The new timeline separates the process into four phases and provides more clarity on the specific roles of Council, the Planning Commission, the Zoning and Platting Commission and the CodeNEXT Citizens Advisory Group (known as CAG).
City staff unveiled the new timeline last Wednesday during a special Council meeting held jointly with the CAG, the group tasked with channeling public feedback into the CodeNEXT process, which began in 2013.
As revealed in October, Council and the general public are set to get their first look at the CodeNEXT draft this January. The new timeline calls for the text of the draft to drop on Jan. 30; the proposed map of the revised zoning overlays will be published on April 18.
The release of the draft’s text in January is in accordance with the request made earlier this year by several stakeholder groups that urged city staff to stick to the deadline it had set for itself. It also represents a slight delay relative to public claims made about the process. Last year, city staff estimated the draft would be made public by fall 2016.
For the first half of 2017, the CAG will still continue to collect feedback and prepare a final report on the draft. After the report’s publication on June 10, the body will cease operations as a group, and individual members will act as CodeNEXT “ambassadors,” according to the timeline.

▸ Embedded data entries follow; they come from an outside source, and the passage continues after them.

(* ===== verification/Daemon.v ===== *)
(** * The daemon as a whole ([ebpf/rigsignal-ebpf/src/main.rs], [loader.rs],
      [probes/mod.rs], [probes/sched.rs], [shipper.rs])

    What a start asks of the machine, the set of the game's threads in the kernel,
    a flush and its response, and the main loop with the BPF programs running
    beside it. *)
From Stdlib Require Import Ascii.
From S2P Require Import Prelude Float64 EsModel Json GameScan HandshakeJson LogSafe SessionWatch GpuSchedFormat Aggregator Probes Tick Bpf.

(** ** Requirements *)

Record ProbeRequirements := {
  tracepoints : list string;
  kprobe_symbols : list string;
  kernel_modules : list string;
  min_kernel : Z * Z;
}.
Definition requirements (r : RingId) : ProbeRequirements :=
  let needs tp sym mods := {| tracepoints := tp; kprobe_symbols := sym; kernel_modules := mods; min_kernel := (5, 8) |} in
  match r with
  | SchedEvents => needs ["sched/sched_wakeup"; "sched/sched_switch"; "sched/sched_migrate_task"] [] []
  | BioEvents => needs ["block/block_rq_issue"; "block/block_rq_complete"] [] []
  | GpuSchedEvents => needs [] [] []
  | MemEvents => needs ["exceptions/page_fault_user"; "vmscan/mm_vmscan_direct_reclaim_begin"] [] []
  | FutexEvents => needs [] ["do_futex"] []
  | IrqEvents => needs ["irq/irq_handler_entry"; "irq/irq_handler_exit"; "irq/softirq_entry"; "irq/softirq_exit"] [] []
  | VfsEvents => needs [] ["vfs_read"; "vfs_write"] []
  | GpuFenceEvents => needs [] ["dma_fence_default_wait"] []
  | GpuSubmitEvents => needs [] ["amdgpu_cs_ioctl"] ["amdgpu"]
  end.

Section machine.
Context (m : Machine).

Definition read_kernel_version : Z * Z :=
  let release := unwrap_or (read_text m "/proc/sys/kernel/osrelease") EmptyString in
  let parts := split_char "." (trim release) in
  (unwrap_or (parse_u32 (unwrap_or (parts !! 0%nat) "0")) 0, unwrap_or (parse_u32 (unwrap_or (parts !! 1%nat) "0")) 0).
Definition version_below (a b : Z * Z) : bool := (fst a <? fst b) || (fst a =? fst b) && (snd a <? snd b).
Definition tracepoint_exists (tp : string) : bool := path_exists m ("/sys/kernel/tracing/events/" +:+ tp).
Definition kallsyms_contains (sym : string) : bool :=
  match read_text m "/proc/kallsyms" with
  | Some content => existsb (λ line, is_some_and (split_whitespace line !! 2%nat) (String.eqb sym)) (lines content)
  | None => false
  end.
Definition module_loaded (name : string) : bool :=
  match read_text m "/proc/modules" with
  | Some content => existsb (λ line, is_some_and (split_whitespace line !! 0%nat) (String.eqb name)) (lines content)
  | None => false
  end.
(** The first of a list that is missing. *)
Fixpoint first_missing (there : string → bool) (l : list string) : option string :=
  match l with [] => None | x :: l => if there x then first_missing there l else Some x end.
Definition check_requirements (req : ProbeRequirements) : result unit string :=
  let (major, minor) := min_kernel req in
  let version := read_kernel_version in
  if (0 <? major) && version_below version (major, minor) then
    Err ("kernel " +:+ show major +:+ "." +:+ show minor +:+ " required, running " +:+ show (fst version) +:+ "." +:+ show (snd version))
  else
    match first_missing tracepoint_exists (tracepoints req) with
    | Some tp => Err ("tracepoint '" +:+ tp +:+ "' not available")
    | None =>
        match first_missing kallsyms_contains (kprobe_symbols req) with
        | Some sym => Err ("kernel symbol '" +:+ sym +:+ "' not found in /proc/kallsyms")
        | None =>
            match first_missing module_loaded (kernel_modules req) with
            | Some name => Err ("kernel module '" +:+ name +:+ "' not loaded")
            | None => Ok tt
            end
        end
    end.

(** ** Loading *)

(** [u64::from_str_radix(_, 16)]. *)
Definition hex_u64 (s : string) : option Z := let! n := hex_number s in if n <=? u64_max then Some n else None.
(** The first line that starts with the key decides. *)
Definition read_cap_eff : option Z :=
  let! status := read_text m "/proc/self/status" in
  let! line := List.find (starts_with "CapEff:") (lines status) in
  let! hex := split_char ":" line !! 1%nat in
  hex_u64 (trim hex).
Definition check_capabilities (is_root : bool) : result unit string :=
  if is_root then Ok tt
  else
    let cap_eff := unwrap_or read_cap_eff 0 in
    let has_cap_bpf := Z.land (Z.shiftr cap_eff 39) 1 =? 1 in
    let has_cap_perfmon := Z.land (Z.shiftr cap_eff 38) 1 =? 1 in
    if negb has_cap_bpf || negb has_cap_perfmon
    then Err "insufficient capabilities for BPF (need CAP_BPF + CAP_PERFMON)" else Ok tt.
Definition check_btf : result unit string :=
  if path_exists m "/sys/kernel/btf/vmlinux" then Ok tt else Err "BTF not available at /sys/kernel/btf/vmlinux".

(** [attach] decides what the kernel answers once the requirements hold;
    [loads_file] whether the object can be loaded. *)
Context (is_root : bool) (loads_file : result unit string) (attach : RingId → result unit string).
Definition usable_probe (r : RingId) : result unit string :=
  let? _ := check_requirements (requirements r) in attach r.
Definition load_all (candidates : list (RingId * LoadedProbe)) : result (list (RingId * LoadedProbe) * Z) string :=
  let? _ := check_capabilities is_root in
  let? _ := check_btf in
  let? _ := loads_file in
  Ok (foldl (λ '(active, skipped) c, if is_ok (usable_probe (fst c)) then (active ++ [c], skipped) else (active, skipped + 1)) ([], 0) candidates).
End machine.

(** ** The threads of the game in the kernel *)

(** What the map calls answer. *)
Record PidFaults := { pid_listed : Z → bool; pid_removed : Z → bool; pid_accepted : Z → bool }.
Definition no_pid_faults : PidFaults := {| pid_listed _ := true; pid_removed _ := true; pid_accepted _ := true |}.
Definition clear_pids (f : PidFaults) (g : GamePids) : GamePids :=
  base.filter (λ kv : Z * Z, pid_listed f kv.1 && pid_removed f kv.1 = false) g.
Definition insert_pid (f : PidFaults) (g : GamePids) (tid : Z) : GamePids := insert_or_not (pid_accepted f tid) GAME_PIDS_MAX tid 1 g.
Definition update_pids (f : PidFaults) (tids : list Z) (g : GamePids) : GamePids := foldl (insert_pid f) (clear_pids f g) tids.

(** ** Flushing *)

(** The answer to a bulk request: none, or a status with what reading the body
    as text or as JSON gives. *)
Inductive Answer :=
| SendFailed
| Responded (status : Z) (reason : string) (text : option string) (body : option json).
Definition is_success (status : Z) : bool := (200 <=? status) && (status <=? 299).
Inductive FlushOutcome :=
| BodyError (e : string)
| SendError
| StatusError (line : string)
| ParseError
| Shipped (conflicts errors : Z) (first_reason : option string).

Definition bulk_failure_message (status : string) (body : string) : string :=
  "ES bulk API returned " +:+ status +:+ ": " +:+ escape_for_log (truncate_chars body 500).
Definition is_conflict (err : json) : bool :=
  is_some_and (and_then (json_get "type" err) as_str) (String.eqb "version_conflict_engine_exception").
Definition count_item (acc : Z * Z * option string) (item : json) : Z * Z * option string :=
  let '(conflicts, errors, reason) := acc in
  match and_then (json_get "create" item) (json_get "error") with
  | None => acc
  | Some err =>
      if is_conflict err then (conflicts + 1, errors, reason)
      else (conflicts, errors + 1, match reason with Some _ => reason | None => and_then (json_get "reason" err) as_str end)
  end.
Definition read_answer (a : Answer) : FlushOutcome :=
  match a with
  | SendFailed => SendError
  | Responded status reason text body =>
      if negb (is_success status)
      then StatusError (bulk_failure_message (show status +:+ " " +:+ reason) (unwrap_or text EmptyString))
      else
        match body with
        | None => ParseError
        | Some resp_body =>
            if unwrap_or (and_then (json_get "errors" resp_body) as_bool) false then
              match and_then (json_get "items" resp_body) as_array with
              | Some items => let '(conflicts, errors, reason) := foldl count_item (0, 0, None) items in Shipped conflicts errors reason
              | None => Shipped 0 0 None
              end
            else Shipped 0 0 None
        end
  end.
Record Flush := { fl_docs : list EbpfDocument; fl_body : string; fl_outcome : FlushOutcome }.
(** Whatever comes of it, what was pending is gone. *)
Definition flush (to_json : EbpfDocument → result string string) (a : Answer) (pending : list EbpfDocument) : list Flush :=
  match pending with
  | [] => []
  | _ =>
      match build_bulk_body to_json pending with
      | Err e => [{| fl_docs := pending; fl_body := EmptyString; fl_outcome := BodyError e |}]
      | Ok body => [{| fl_docs := pending; fl_body := body; fl_outcome := read_answer a |}]
      end
  end.

(** ** The main loop *)

Record Daemon := {
  dm_kernel : Kernel;
  dm_probes : list (RingId * LoadedProbe);
  dm_pending : list EbpfDocument;
}.
(** A program's run. *)
Definition KernelRun : Type := Program * TracePointContext * Call.
Definition run_programs (runs : list KernelRun) (k : Kernel) : Kernel := foldl (λ k '(p, ctx, c), run_program p ctx c k) k runs.

(** The probes are collected one after the other; [between n] are the programs
    that run before the [n]th is, [clock n] is its [Utc::now()]. *)
Fixpoint collect_probes (between : nat → list KernelRun) (clock : nat → Z) (sid : string) (n : nat)
    (probes : list (RingId * LoadedProbe)) (k : Kernel) : list EbpfDocument * list (RingId * LoadedProbe) * Kernel :=
  match probes with
  | [] => ([], [], k)
  | (r, p) :: rest =>
      let k := run_programs (between n) k in
      let (items, k) := take_ring r k in
      let (docs, p) := collect p items (clock n) sid in
      let '(more, rest, k) := collect_probes between clock sid (S n) rest k in
      (docs ++ more, (r, p) :: rest, k)
  end.

(** What the loop meets: a program runs, the interval elapses, the session
    watcher sends a change. *)
Record TickEnv := {
  te_session : SessionView;
  te_timestamp : Z;
  te_clock : nat → Z;
  te_between : nat → list KernelRun;
  te_answer : Answer;
}.
Inductive DaemonEvent :=
| ProgramRuns (run : KernelRun)
| TickElapses (e : TickEnv)
| SessionChanges (s : SessionState) (f : PidFaults).

Section daemon.
Context (to_json : EbpfDocument → result string string) (cfg : TickConfig).

Definition daemon_tick (e : TickEnv) (d : Daemon) : list Flush * Daemon :=
  match tick_session (te_session e) (tc_background_baseline cfg) with
  | None => ([], d)
  | Some sid =>
      let '(docs, probes, k) := collect_probes (te_between e) (te_clock e) sid 0 (dm_probes d) (dm_kernel d) in
      let docs :=
        match correlate (filter_map as_metric docs) (te_clock e (length probes)) (tc_host_name cfg) (tc_kernel_version cfg) sid with
        | Some corr_doc => docs ++ [Metric corr_doc]
        | None => docs
        end in
      let pending := queue_all (dm_pending d) (assign_metric_timestamps docs (te_timestamp e)) in
      (flush to_json (te_answer e) pending, {| dm_kernel := k; dm_probes := probes; dm_pending := [] |})
  end.
Definition daemon_step (e : DaemonEvent) (d : Daemon) : list Flush * Daemon :=
  match e with
  | ProgramRuns run => ([], {| dm_kernel := run_programs [run] (dm_kernel d); dm_probes := dm_probes d; dm_pending := dm_pending d |})
  | TickElapses e => daemon_tick e d
  | SessionChanges s f =>
      ([], {| dm_kernel := set_game_pids (update_pids f (tids s) (game_pids (dm_kernel d))) (dm_kernel d);
              dm_probes := dm_probes d; dm_pending := dm_pending d |})
  end.
Fixpoint daemon_run (es : list DaemonEvent) (d : Daemon) : list Flush * Daemon :=
  match es with
  | [] => ([], d)
  | e :: es =>
      let (flushes, d) := daemon_step e d in
      let (more, d) := daemon_run es d in
      (flushes ++ more, d)
  end.
(** Behind the loop: what is left is flushed. *)
Definition daemon_main (es : list DaemonEvent) (last : Answer) (d : Daemon) : list Flush * Daemon :=
  let (flushes, d) := daemon_run es d in
  (flushes ++ flush to_json last (dm_pending d), {| dm_kernel := dm_kernel d; dm_probes := dm_probes d; dm_pending := [] |}).
End daemon.

(** The start: the loaded probes, and the threads of a session that is already
    there. *)
Definition daemon_start (session : SessionState) (f : PidFaults) (offsets : option GpuSchedKeyOffsets) (probes : list (RingId * LoadedProbe)) : Daemon :=
  let k := match offsets with Some o => set_key_offset o loaded_kernel | None => loaded_kernel end in
  {| dm_kernel := if active session then set_game_pids (update_pids f (tids session) (game_pids k)) k else k;
     dm_probes := probes; dm_pending := [] |}.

The details of the proposed schedule are still subject to change. On Wednesday, CAG member Lauren Ice suggested extending the group’s work by several months in order to overlap its feedback collection with the land development commissions’ first public hearings on the draft.
Two of Ice’s fellow CAG members, Eleanor McKinney and Roger Borgelt, endorsed the idea, but Peter Park of Opticos Design, the consulting firm hired by the city to help with the rewrite, pushed back on it.
“In terms of your collective comments, our hope was that that would be available to the staff and the consultants to inform the draft that will be going to the Planning Commission and ZAP,” Park said.
The public hearings for both of those commissions are set to begin in September 2017, and deliberations will wrap up by the end of October. After that, the individual commissioners will also become “ambassadors,” and the CodeNEXT draft will proceed to Council, which will take a first reading vote on the draft on Dec. 14, 2017. Final approval is planned for March or April of the following year.
This story has been corrected. The draft code is scheduled to be released Jan. 30, not Jan. 10.